DirectX + CUDA Combined Build Environment
It has been roughly twenty years since anybody paid me to write code for a living. Having wasted many productive programming years of my career as management overhead I must confess to being pretty rusty, never-the-less I am very happy to finally be able to get back to my roots. A lot of things have changed since I was writing operating systems in VAX assembly language. For one thing, almost all the code I could imagine needing has been written by somebody and posted online free for my convenience. Coding these days is less an exercise in algorithmic machinations than knowing your way around Google search and being proficient with the cut and paste hotkeys in your editor of choice. To that end, I ask myself: “What is the most useful community service a rusty graphics and operating system engineer can perform in his first blog?”

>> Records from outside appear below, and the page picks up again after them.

Lemma call_step_todo (c : call) : c_todo (step c) = pred (c_todo c).
Proof.
  unfold call_step. destruct (c_todo c) eqn:E; [now rewrite E|].
  now repeat case_match.
Qed.

Lemma call_step_samples (c : call) :
  c_a (step c) = c_a c /\ c_b (step c) = c_b c.
Proof.
  unfold call_step. destruct (c_todo c); [done|].
  now repeat case_match.
Qed.

Lemma iter_step_todo (k : nat) (c : call) :
  c_todo (Nat.iter k step c) = (c_todo c - k)%nat.
Proof.
  induction k as [|k IH]; simpl; [lia|].
  rewrite call_step_todo, IH. lia.
Qed.

Lemma iter_step_done (k : nat) (c : call) :
  c_todo c = 0%nat -> Nat.iter k step c = c.
Proof.
  intros H. induction k as [|k IH]; simpl; [done|].
  rewrite IH. now apply call_step_done.
Qed.

(** Once a call has finished, its state is the one reached after exactly
    as many iterations as it had to run. *)
Lemma iter_step_finished (k : nat) (c : call) :
  c_todo (Nat.iter k step c) = 0%nat ->
  Nat.iter k step c = Nat.iter (c_todo c) step c.
Proof.
  intros H. rewrite iter_step_todo in H.
  replace k with ((k - c_todo c) + c_todo c)%nat by lia.
  rewrite Nat.iter_add. apply iter_step_done.
  rewrite iter_step_todo. lia.
Qed.

End BootstrapFacts.

Section Scheduling.
(* ===== verification/_CoqProject ===== *)
-Q . S2P
Prelude.v
Input.v
Topology.v
Distribution.v
Subgroup.v
Update.v
Ranking.v
Round.v
Consensus.v
Frame.v
Pass.v
Setup.v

To that end I have elected, in this my inaugural blog posting, to tackle a simple but extremely tedious task. I’ve been catching up on DirectX 11.1 and Nvidia’s CUDA technology and much to my chagrin have found that Microsoft’s DirectX and Nvidia’s developer SDK’s have suffered some significant bit-rot since they were last updated. Having a deep and abiding interest in GPU computing, I have spent a great many hours recently trying to get Nvidia’s Graphics SDK 11 code to compile reliably and merge it with CUDA code. The problem is that Nvidia’s Graphics SDK has not been updated since Visual Studio 2008. Microsoft is on Visual Studio 2012, but Nvidia’s CUDA SDK and tools presently only work with Visual Studio 2010. I have undertaken the task of porting one of the Nvidia Graphic’s SDK sample projects (Island11, my personal favorite) to Visual Studio 2010 and merging it with the CUDA SDK default project sample. Naturally I also had to ensure that it compiled in x86 and x64 debug and release modes.
My expectation of course is that at some point in the near future it will be wise and necessary to move all of this code over to Windows 8, Visual Studio 2012 and some unreleased VS2012 compatible version of Nvidia’s CUDA toolset or to Windows 8 AMP when it is mature. In the near term however, I have concluded that attempting such an effort on Windows 8 is presently impractical and that avid GPU developers would be well advised to stick with Windows 7 for the time being. Having taken a preliminary stab at porting some of this code to Windows 8 I have taken some “naughty” liberties in constructing this sample build environment. I included the DirectX Utility files and DirectX include files with the build instead of using the $(DXSDK_DIR) environment variable. The purpose is to make the build as self-contained and portable as possible. I found this packaging useful when trying to move to Windows 8 because the DirectX SDK is different and merged with the Windows SDK in Windows 8 thereby invalidating all references to the $(DXSDK_DIR) in earlier Visual Studio projects.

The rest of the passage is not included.